Я перечитал эту сцену несколько раз. Никогда раньше мне не приходило в голову предположить ее такой, как она была решена в спектакле театра «София». То есть не просто по-другому, а, если хотите, полярным МХАТу образом. В тексте оказался удивительный запас прочности, он мог выдерживать прямо противоположные эмоциональные нагрузки и с большой полнотой соответствовать самому разному поведению персонажей: как целомудренно-романтической влюбленности, так и агрессивным проявлениям плотской страсти.
Да, я убедился, что болгарские актеры были по-своему честны перед автором. Во всяком случае, они не переиначили его текст, не прибавили и не убавили ни единой буквы, не подогнали его под свою колодку. Видимо, они просто прочли эту сцену глазами своего поколения, на свой манер, и потому имели основание утверждать, наперекор традиционному представлению, что и это – Чехов. Признаться, я вдруг потерял уверенность, что компания мхатовских офицеров, подтянутых, привлекательных, веселых шутников, вроде Федотика или Родэ, мечтательных, ищущих смысла существования, как нелюбимый барон Тузенбах, отягощенный собственной личностью, как изгиляющийся от душевных неурядиц и нереализованных страстей штабс-капитан Соленый, – что все они более близки Чехову, нежели персонажи болгарского спектакля – истерзанный тоской провинциального безделья привычно болтливый Тузенбах, замкнувшийся в себе и равнодушный ко всему Соленый и два поручика, потерявшие в этой глуши весь свой поручиковый лоск: Федотик, по привычке таскающий с собой дурацкую «фотографию», да кривляющийся и время от времени выделывающий какие-то гимнастические фигуры Родэ, оба расхристанные и «непросыхающие»…

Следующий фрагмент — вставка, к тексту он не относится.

(** [MqttTool.Execute] *)
Definition Subscribe_Execute (policy : MqttPolicyConfig) (MaxPayloadBytes : Z) (lastByTopic : Cache)
    (decoded : res SubscribeDto) (packets : list (string * string)) (ctx_error : option string) :
    res string * list client_call :=
  match decoded with
  | Fail e => (Fail e, [])
  | Ok dto =>
      if decide (s_Topic dto = "") then (Fail "Error: topic is required", [])
      else if decide (s_Op dto = "subscribe_once") then subscribeOnce policy MaxPayloadBytes dto packets ctx_error
      else if decide (s_Op dto = "get_last") then (getLast lastByTopic dto, [])
      else (Fail ("Error: Unknown op '" +:+ s_Op dto +:+ "'."), [])
  end.
End Tools.

(** ** The event bridge *)

Record MqttSubscriptionConfig := mkMqttSubscriptionConfig {
  sub_Topic : string; sub_Qos : Z; sub_PromptTemplate : string; sub_CooldownSeconds : Z;
}.

Record InboundMessage := mkInboundMessage { i_ChannelId : string; i_SessionId : string; i_SenderId : string; i_Text : string }.

(** The first subscription whose filter includes the topic. *)
Fixpoint findSubscriptionForTopic (subs : list MqttSubscriptionConfig) (topic : string) : go (option MqttSubscriptionConfig) :=
  match subs with
  | [] => Done None
  | sub :: subs =>
      if decide (sub_Topic sub = "") then findSubscriptionForTopic subs topic
      else b ← Match (sub_Topic sub) topic;
           if (b : bool) then Done (Some sub) else findSubscriptionForTopic subs topic
  end.

(** [time.Duration(max(0, sub.CooldownSeconds)) * time.Second] *)
Definition cooldown_of (sub : MqttSubscriptionConfig) : Z := wrap64 (Z.max 0 (sub_CooldownSeconds sub) * 1000000000).

Definition tryConsumeCooldown (sub : MqttSubscriptionConfig) (now : Z) (cooldowns : gmap string Z) : bool * gmap string Z :=
  if sub_CooldownSeconds sub <=? 0 then (true, cooldowns)
  else
    let key := "sub:" +:+ sub_Topic sub in
    match cooldowns !! key with
    | Some last => if sat64 (now - last) <? cooldown_of sub then (false, cooldowns)
                   else (true, <[key := now]> cooldowns)
    | None => (true, <[key := now]> cooldowns)
    end.

(** [strings.NewReplacer] of two patterns: one pass, left to right. *)
Fixpoint replace_two (fuel : nat) (p1 t1 p2 t2 l : bytes) : bytes :=
  match fuel, l with
  | S fuel, c :: l' =>
      match strip_prefix p1 l, strip_prefix p2 l with
      | Some r, _ => (t1 ++ replace_two fuel p1 t1 p2 t2 r)%list
      | None, Some r => (t2 ++ replace_two fuel p1 t1 p2 t2 r)%list
      | None, None => c :: replace_two fuel p1 t1 p2 t2 l'
      end
  | _, _ => []
  end.

Record MqttEventBridge := mkMqttEventBridge { b_cooldowns : gmap string Z; b_cache : Cache }.

(** The returned flag and error, the bridge after, and the message offered to
    the inbound channel; [now] is both clock readings. *)
Definition handleMqttMessage (ChannelId SessionId : string) (MaxPayloadBytes : Z) (subs : list MqttSubscriptionConfig)
    (now : Z) (topic payload : string) (m : MqttEventBridge) : go (res bool * MqttEventBridge * option InboundMessage) :=
  if MaxPayloadBytes <? Z.of_nat (String.length payload) then
    Done (Fail ("Error: payload exceeds configured limit (" +:+ Itoa MaxPayloadBytes +:+ " bytes)"), m, None)
  else
    let m := mkMqttEventBridge (b_cooldowns m) (SetPayload now topic payload (b_cache m)) in
    sub ← findSubscriptionForTopic subs topic;
    match (sub : option MqttSubscriptionConfig) with
    | None => Done (Ok true, m, None)
    | Some sub =>
        let '(go_on, cooldowns) := tryConsumeCooldown sub now (b_cooldowns m) in
        let m := mkMqttEventBridge cooldowns (b_cache m) in
        if negb go_on then Done (Ok true, m, None)
        else
          let template := if decide (sub_PromptTemplate sub = "")
                          then "MQTT message on " +:+ topic +:+ ": " +:+ payload
                          else sub_PromptTemplate sub in
          let text := of_bytes (replace_two (String.length template) (to_bytes "{topic}") (to_bytes topic)
                                  (to_bytes "{payload}") (to_bytes payload) (to_bytes template)) in
          Done (Ok true, m, Some (mkInboundMessage ChannelId SessionId "system" text))
    end.

(** ** Specification *)

(** One level of a filter includes one level of a topic. *)
Definition level_ok (r t : string) : Prop := r = "+" ∨ r = t.

(** A filter includes a topic level by level, a [#] standing for any rest. *)
Definition covers (route topic : list string) : Prop :=
  Forall2 level_ok route topic ∨
  ∃ prefix rest t1 t2, route = (prefix ++ "#" :: rest)%list ∧ topic = (t1 ++ t2)%list ∧ Forall2 level_ok prefix t1.

(** The levels of a filter, without the group of a shared subscription. *)
Definition route_levels (route : string) : list string :=
  if decide (route = "") then []
  else if HasPrefix route "$share" then drop 2 (Split route topic_sep)
  else Split route topic_sep.

(** ** Lemmas *)

Lemma matchDeep_covers route : ∀ topic, matchDeep route topic = true ↔ covers route topic.
Proof.
  unfold covers. induction route as [| r route IH]; intros topic; simpl.
  { destruct topic; split; [by left; constructor | done | done |].
    intros [H | (p & rest & t1 & t2 & Hr & _)]; [inversion H | by destruct p]. }
  destruct topic as [| t topic].
  - rewrite bool_decide_eq_true. split.
    + intros ->. right. by exists [], route, [], [].
    + intros [H | (p & rest & t1 & t2 & Hr & Ht & Hf)]; [inversion H |].
      symmetry in Ht. apply app_eq_nil in Ht as [-> ->]. apply Forall2_nil_inv_r in Hf as ->. by injection Hr.
  - case_decide as Hh.
    { subst. split; [| done]. intros _. right. exists [], route, [], (t :: topic). by split_and!; [| | constructor]. }
    destruct (bool_decide (r = "+") || bool_decide (r = t)) eqn:Hrt.
    + rewrite IH. rewrite orb_true_iff, !bool_decide_eq_true in Hrt. split.
      * intros [H | (p & rest & t1 & t2 & -> & -> & Hf)]; [left; by constructor |].
        right. exists (r :: p), rest, (t :: t1), t2. by split_and!; [| | constructor].
      * intros [H | (p & rest & t1 & t2 & Hr & Ht & Hf)]; [left; by inversion H |].
        right. destruct p as [| a p]; [by injection Hr |]. inversion Hf; subst. simplify_eq/=. eauto 10.
    + split; [done |]. rewrite orb_false_iff, !bool_decide_eq_false in Hrt. destruct Hrt as [H1 H2].
      intros [H | (p & rest & t1 & t2 & Hr & Ht & Hf)].
      * inversion H as [| ? ? ? ? [|]]; by subst.
      * destruct p as [| a p]; [by injection Hr |]. inversion Hf as [| ? ? ? ? [|]]; by simplify_eq/=.
Qed.
Lemma valid_version_bytes version : validateVersion version = Ok tt →
  Forall (λ c, version_rune (code c) = true) (to_bytes version) ∧ version ≠ "" ∧ Contains version ".." = false ∧
  (String.length version ≤ 80)%nat ∧ is_Some (parse version).
Proof.
  unfold validateVersion. destruct (bool_decide_reflect (version = "")); [done |].
  destruct (Nat.ltb_spec 80 (String.length version)); [done |]. destruct (Contains version ".."); [done |]. cbn.
  destruct (forallb version_rune (runes version)) eqn:Hall; [| done]. cbn. intros Hc.
  assert (Forall (λ r, version_rune r = true) (runes version)) as Hr by (by apply Forall_forall; intros r Hr; apply (proj1 (List.forallb_forall _ _) Hall), list_elem_of_In).
  split; [| split; [done |]; split; [done |]; split; [done |]; destruct (parse version) eqn:Hp; [done | by rewrite compare_fails in Hc by auto]].
  assert (Forall (λ r, r < 128)%N (runes version)) as Hlow.
  { eapply Forall_impl; [done |]. intros r Hr'. unfold version_rune in Hr'. rewrite !orb_true_iff, !andb_true_iff, !N.leb_le, !N.eqb_eq in Hr'. lia. }
  rewrite (ascii_bytes (runes version) (to_bytes version) (String.length version)); [| by rewrite to_bytes_length | done | done].
  apply Forall_map. apply Forall_forall. intros r Hin. rewrite Forall_forall in Hr, Hlow. cbn. unfold code, byte. rewrite N_ascii_embedding by (specialize (Hlow _ Hin); lia).
  by apply Hr.
Qed.

(** ** Versions as they are written

    What the grammar of semantic versioning allows, without build metadata:
    numbers that fit, and dotted identifiers of letters, digits and dashes. *)

Definition identifier_byte (c : ascii) : bool := IsLetterOrDigit c || bool_decide (c = byte 45).
Definition proper_identifier (s : string) : Prop :=
  s ≠ "" ∧ Forall (λ c, identifier_byte c = true) (to_bytes s) ∧
  (is_Some (numeric s) → s = "0" ∨ head (to_bytes s) ≠ Some (byte 48)).
Definition semantic (v : version) : Prop :=
  Forall (λ n, 0 ≤ n ≤ max_int64)%Z (numbers v) ∧
  match identifiers v with None => True | Some ids => ids ≠ [] ∧ Forall proper_identifier ids end.

Definition show_version (v : version) : string :=
  (Itoa (major v) +:+ "." +:+ Itoa (minor v) +:+ "." +:+ Itoa (patch v)) +:+
  match identifiers v with None => "" | Some ids => "-" +:+ JoinStrings ids "." end.

Lemma runes_ascii s : Forall (λ c, code c < 128)%N (to_bytes s) → runes s = code <$> to_bytes s.
Proof.
  intros Hs. assert (s = of_runes (code <$> to_bytes s)) as Heq.
  { rewrite <- (of_bytes_to_bytes s) at 1. unfold of_runes. f_equal. induction Hs as [| c l Hc _ IH]; [done |]. cbn [fmap list_fmap map concat].
    rewrite <- IH. unfold encode_rune. destruct (N.ltb_spec (code c) 128); [| lia]. cbn. unfold byte, code. by rewrite ascii_N_embedding. }
  rewrite Heq at 1. apply runes_of_runes. apply Forall_fmap. eapply Forall_impl; [exact Hs |]. intros c Hc. left. cbn beta in *. unfold compose. eapply N.lt_trans; [exact Hc | done].
Qed.

Lemma digit_code c : is_digit c = true → (48 ≤ code c ≤ 57)%N.
Proof. unfold is_digit. rewrite andb_true_iff, !N.leb_le. lia. Qed.

(** A positive number does not start with a zero. *)
Lemma pretty_go_head x : (0 < x)%N → ∀ s, ∃ c l, to_bytes (pretty_N_go x s) = c :: l ∧ c ≠ byte 48.
Proof.
  induction (N.lt_wf_0 x) as [x _ IH]. intros Hx s. rewrite pretty_N_go_step by lia.
  destruct (decide (x / 10 = 0)%N) as [Hz | Hz].
  - rewrite Hz, pretty_N_go_0. eexists _, _. split; [done |]. intros Heq. destruct (code_digit (x mod 10)) as [_ Hc]; [apply N.mod_lt; lia |].
    rewrite Heq in Hc. change (Z.of_N (code (byte 48))) with 48%Z in Hc.
    pose proof (N.div_mod x 10 ltac:(lia)). lia.
  - apply IH; [apply N.div_lt; lia | by apply N.neq_0_lt_0].
Qed.

Lemma scan_digits_value l : Forall (λ c, is_digit c = true) l → ∀ acc, digits_value acc l = Some (scan_digits acc (code <$> l)).
Proof.
  induction 1 as [| c l Hc _ IH]; intros acc; [done |]. cbn [digits_value fmap list_fmap scan_digits]. rewrite Hc, IH.
  apply digit_code in Hc. unfold rune_digit. destruct (N.leb_spec 48 (code c)), (N.leb_spec (code c) 57); try lia. cbn [andb].
  do 2 f_equal. lia.
Qed.

Lemma component_Itoa z : (0 ≤ z ≤ max_int64)%Z → component (Itoa z) = Some z.
Proof.
  intros Hz. destruct (decide (z = 0%Z)) as [-> | Hne]; [by vm_compute |].
  destruct (Itoa_pos z) as (_ & Hd & Hv); [lia |].
  assert (∃ c l, to_bytes (Itoa z) = c :: l ∧ c ≠ byte 48) as (c & l & Hcl & Hc).
  { destruct z as [| p | p]; [lia | | lia]. change (Itoa (Z.pos p)) with (pretty_N_go (N.pos p) ""). apply pretty_go_head. lia. }
  unfold component. rewrite Hcl, (bool_decide_false (c = byte 48)), andb_false_r by done.
  unfold scan_int. rewrite runes_ascii by (eapply Forall_impl; [exact Hd |]; intros d Hd'; apply digit_code in Hd'; lia).
  rewrite Hcl in *. apply Forall_cons in Hd as Hd'. destruct Hd' as [Hdc _]. apply digit_code in Hdc.
  rewrite fmap_cons. cbn [skip_space]. assert (IsSpace (code c) = false) as ->.
  { apply bool_decide_eq_false. intros Hin. set_unfold in Hin. lia. }
  assert (∀ n, (n < 48)%N → (code c =? n)%N = false) as Hno by (intros n Hn; apply N.eqb_neq; lia).
  rewrite Hno by done. cbn [mbind option_bind scan_sign]. rewrite !Hno by done.
  assert (rune_digit (code c) = true) as -> by (apply andb_true_iff; rewrite !N.leb_le; lia). cbn [andb].
  rewrite (scan_digits_value _ Hd) in Hv. assert (scan_digits 0 (code <$> c :: l) = z) as Hs by congruence.
  rewrite fmap_cons in Hs. rewrite Hs.
  rewrite bool_decide_true by (unfold in_int64, min_int64, max_int64 in *; lia). done.
Qed.

Lemma Itoa_plain z c : (0 ≤ z)%Z → c ∈ to_bytes (Itoa z) → is_digit c = true.
Proof.
  intros Hz Hc. destruct (decide (z = 0%Z)) as [-> | Hne]; [by apply list_elem_of_singleton in Hc as -> |].
  destruct (Itoa_pos z) as (_ & Hd & _); [lia |]. rewrite Forall_forall in Hd. by apply Hd.
Qed.

Lemma index_byte c w k : c ∉ w → index_bytes [c] (w ++ c :: k) = Some (length w).
Proof.
  induction w as [| d w IH]; intros Hw; cbn.
  - unfold has_prefix. cbn. by rewrite decide_True.
  - apply not_elem_of_cons in Hw as [Hd Hw]. unfold has_prefix. cbn. rewrite decide_False by congruence. by rewrite IH.
Qed.
Lemma index_byte_none c w : c ∉ w → index_bytes [c] w = None.
Proof.
  induction w as [| d w IH]; intros Hw; cbn; [done |].
  apply not_elem_of_cons in Hw as [Hd Hw]. unfold has_prefix. cbn. rewrite decide_False by congruence. by rewrite IH.
Qed.

Lemma split_dash_at main rest : byte 45 ∉ to_bytes main → split_dash (main +:+ "-" +:+ rest) = (main, Some rest).
Proof.
  intros Hm. unfold split_dash, Index, slice_to, slice_from. rewrite !to_bytes_append. change (to_bytes "-") with [byte 45].
  cbn [app]. rewrite index_byte by done. rewrite take_app_length, drop_app_add.
  rewrite of_bytes_to_bytes. do 2 f_equal. apply of_bytes_to_bytes.
Qed.
Lemma split_dash_none main : byte 45 ∉ to_bytes main → split_dash main = (main, None).
Proof. intros Hm. unfold split_dash, Index. change (to_bytes "-") with [byte 45]. by rewrite index_byte_none. Qed.
(* ===== verification/BundleUpdaterSpec.v ===== *)
(** What the updater promises: archives are unpacked only where they belong; an
    installation leaves the bundles that are there alone, and if it fails also
    what is active; what it activates was named by a signed feed and tried; a
    rollback is undone by a rollback. *)

From S2P Require Import Prelude GoStrings Utf8 Encoding PathPolicy Paths Disk SemVer BundleUpdater.
Local Open Scope string_scope.
Local Open Scope list_scope.

Section Effects.
Context `{Platform}.

Lemma bind_inv {A B} (m : M A) (f : A → M B) w b w' :
  (m ≫= f) w = (Ok b, w') → ∃ a w1, m w = (Ok a, w1) ∧ f a w1 = (Ok b, w').
Proof. unfold mbind, M_bind. destruct (m w) as [[a | e] w1]; [eauto | done]. Qed.

Lemma then_always_inv {A B} (m : M A) (c : M B) w a w' :
  then_always m c w = (Ok a, w') → ∃ w1, m w = (Ok a, w1) ∧ w' = (c w1).2.
Proof. unfold then_always. destruct (m w) as [r w1]. intros [= -> <-]. eauto. Qed.

(** ** What an operation leaves alone *)

(** A path with the node [x], if any, keeps it. *)
Definition stays {A} (p : string) (x : option node) (m : M A) : Prop := ∀ w, disk w !! p = x → disk (m w).2 !! p = x.
(** It keeps it if the operation fails. *)
Definition stays_failing {A} (p : string) (x : option node) (m : M A) : Prop :=
  ∀ w e w', m w = (Fail e, w') → disk w !! p = x → disk w' !! p = x.

Section Stays.
Context (p : string) (x : option node).

Lemma stays_ret {A} (a : A) : stays p x (mret a).
Proof. by intros w Hw. Qed.
Lemma stays_fails {A} e : stays p x (fails (A := A) e).
Proof. by intros w Hw. Qed.
Lemma stays_lift {A} (r : res A) : stays p x (lift r).
Proof. by intros w Hw. Qed.
Lemma stays_ask {A} (f : nat → res A) : stays p x (ask f).
Proof. by intros w Hw. Qed.

Lemma stays_bind {A B} (m : M A) (f : A → M B) : stays p x m → (∀ a, stays p x (f a)) → stays p x (m ≫= f).
Proof.
  intros Hm Hf w Hw. unfold mbind, M_bind. specialize (Hm w Hw). destruct (m w) as [[a | e] w1]; cbn in *; [by apply Hf | done].
Qed.

(** With what is known when the first step succeeded. *)
Lemma stays_bind_when {A B} (m : M A) (f : A → M B) :
  stays p x m → (∀ a, (∃ w w1, m w = (Ok a, w1)) → stays p x (f a)) → stays p x (m ≫= f).
Proof.
  intros Hm Hf w Hw. unfold mbind, M_bind. specialize (Hm w Hw). destruct (m w) as [[a | e] w1] eqn:Heq; cbn in *; [apply Hf; eauto | done].
Qed.

Lemma stays_then_always {A B} (m : M A) (c : M B) : stays p x m → stays p x c → stays p x (then_always m c).
Proof. intros Hm Hc w Hw. unfold then_always. specialize (Hm w Hw). destruct (m w) as [r w1]. cbn in *. by apply Hc. Qed.

Lemma stays_ignore {A} (m : M A) : stays p x m → stays p x (ignore m).
Proof. intros Hm w Hw. by apply Hm. Qed.

Lemma stays_fail {A} (m : M A) : stays p x m → stays_failing p x m.
Proof. intros Hm w e w' Heq Hw. specialize (Hm w Hw). by rewrite Heq in Hm. Qed.

Lemma failing_bind {A B} (m : M A) (f : A → M B) :
  stays p x m → (∀ a, (∃ w w1, m w = (Ok a, w1)) → stays_failing p x (f a)) → stays_failing p x (m ≫= f).
Proof.
  intros Hm Hf w e w' Heq Hw. unfold mbind, M_bind in Heq. specialize (Hm w Hw).
  destruct (m w) as [[a | e1] w1] eqn:Hr; cbn in *; [eapply Hf; eauto | by simplify_eq].
Qed.

Lemma failing_then_always {A B} (m : M A) (c : M B) : stays_failing p x m → stays p x c → stays_failing p x (then_always m c).
Proof.
  intros Hm Hc w e w' Heq Hw. unfold then_always in Heq. destruct (m w) as [r w1] eqn:Hr. simplify_eq. apply Hc. by eapply Hm.
Qed.

Lemma stays_on_disk {A} (f : outcome → Disk → res A * Disk) :
  (∀ o d, d !! p = x → (f o d).2 !! p = x) → stays p x (on_disk f).
Proof. intros Hf w Hw. unfold on_disk. specialize (Hf (outcome_of (ticks w)) _ Hw). by destruct (f _ (disk w)). Qed.

Lemma make_dirs_lookup l d : foldl make_dir d l !! p = match d !! p with Some n => Some n | None => if decide (p ∈ l) then Some NDir else None end.
Proof.
  revert d. induction l as [| q l IH]; intros d; cbn [foldl].
  { destruct (d !! p); [done |]. by rewrite decide_False by (by intros ?%elem_of_nil). }
  rewrite IH. unfold make_dir. destruct (decide (p = q)) as [<- | Hne].
  - destruct (d !! p) eqn:Hd; [by rewrite Hd |]. rewrite lookup_insert_eq, decide_True by by left. done.
  - assert (match d !! q with Some _ => d | None => <[q := NDir]> d end !! p = d !! p) as ->.
    { destruct (d !! q); [done |]. by rewrite lookup_insert_ne. }
    destruct (d !! p); [done |]. destruct (decide (p ∈ l)), (decide (p ∈ q :: l)); set_solver.
Qed.

Lemma stays_MkdirAll q : x ≠ None ∨ (p ∉ ancestors q) → stays p x (MkdirAll q).
Proof.
  intros Hx. apply stays_on_disk. intros o d Hd.
  assert (∀ l, (∀ a, a ∈ l → a ∈ ancestors q) → foldl make_dir d l !! p = x) as Hl.
  { intros l Hl. rewrite make_dirs_lookup, Hd. destruct x; [done |]. destruct Hx as [Hx | Hx]; [done |].
    rewrite decide_False; [done |]. intros Hin. by apply Hx, Hl. }
  destruct o; [destruct (existsb _ _); [done | by apply Hl] | done |].
  apply Hl. intros a Ha. by apply list_elem_of_filter in Ha as [_ ?].
Qed.

Lemma stays_WriteFile q data : p ≠ q → stays p x (WriteFile q data).
Proof.
  intros Hq. apply stays_on_disk. intros o d Hd. destruct (_ || _); [done |].
  destruct o; cbn; [by rewrite lookup_insert_ne | done | by rewrite lookup_insert_ne].
Qed.

Lemma stays_OpenCreate q : p ≠ q → stays p x (OpenCreate q).
Proof.
  intros Hq. apply stays_on_disk. intros o d Hd. destruct (_ || _); [done |].
  destruct o; cbn; [| done..]. destruct (is_file d q); [done |]. by rewrite lookup_insert_ne.
Qed.

Lemma stays_ReadFile q : stays p x (ReadFile q).
Proof. apply stays_on_disk. intros o d Hd. repeat case_next; done. Qed.

Lemma stays_Stat q : stays p x (Stat q).
Proof. apply stays_on_disk. intros o d Hd. repeat case_next; done. Qed.

Lemma stays_Remove q : p ≠ q → stays p x (Remove q).
Proof.
  intros Hq. apply stays_on_disk. intros o d Hd. repeat case_next; try done. cbn. by rewrite lookup_delete_ne.
Qed.

Lemma keep_filter (P : string * node → Prop) `{∀ a, Decision (P a)} (d : Disk) :
  (∀ n, P (p, n)) → filter P d !! p = d !! p.
Proof.
  intros HP. destruct (d !! p) as [n |] eqn:Hd.
  - by apply map_lookup_filter_Some.
  - apply map_lookup_filter_None. by left.
Qed.

Lemma stays_RemoveAll q : under q p = false → stays p x (RemoveAll q).
Proof.
  intros Hq. apply stays_on_disk. intros o d <-. destruct o; cbn; [by rewrite keep_filter | done |]. rewrite keep_filter by auto. done.
Qed.

Lemma move_elsewhere from to d : under from p = false → under to p = false → move from to d !! p = d !! p.
Proof.
  intros Hfrom Hto. unfold move. rewrite lookup_union_r; [by rewrite keep_filter |].
  apply not_elem_of_list_to_map_1. rewrite list_elem_of_fmap. intros ([q n] & -> & Hin).
  apply list_elem_of_fmap in Hin as ([q' n'] & [= -> ->] & Hin). apply elem_of_map_to_list, map_lookup_filter_Some in Hin as [_ Hin].
  cbn in Hto. unfold moved_path in Hto. clear Hfrom.
  assert (under to (to +:+ slice_from q' (String.length from)) = true) as Hu; [| congruence].
  unfold under in Hin |- *. apply orb_true_iff in Hin as [->%bool_decide_eq_true | Hp].
  - rewrite bool_decide_true; [done |]. unfold slice_from. rewrite <- to_bytes_length, drop_all. rewrite <- (of_bytes_to_bytes (_ +:+ _)).
    rewrite to_bytes_append, to_bytes_of_bytes, app_nil_r. apply of_bytes_to_bytes.
  - apply orb_true_iff. right. unfold HasPrefix in *. rewrite has_prefix_spec in *. destruct Hp as [k Hk]. exists k.
    unfold slice_from. rewrite Hk, <- to_bytes_length, !to_bytes_append, to_bytes_of_bytes, <- !app_assoc, drop_app_length. done.
Qed.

А что до сцены Наташи и Андрея, то и русский ее вариант, и болгарский показались мне вдруг в равной мере возможными.
И тут я впервые серьезно задумался над вопросом: правомерны ли подчас наши безапелляционные суждения, что это, мол, «не Чехов», «не Шекспир», «не Островский» только потому, что предлагаемые театральные решения не соответствуют неким выработанным стереотипам трактовок тех или иных драматических сочинений, освященных, так сказать, многолетней «беспорочной службой»?
Ведь секрет бездонной емкости великих пьес в том, что они будто рассчитаны на многозначное, вневременное истолкование, как, впрочем, и все великое.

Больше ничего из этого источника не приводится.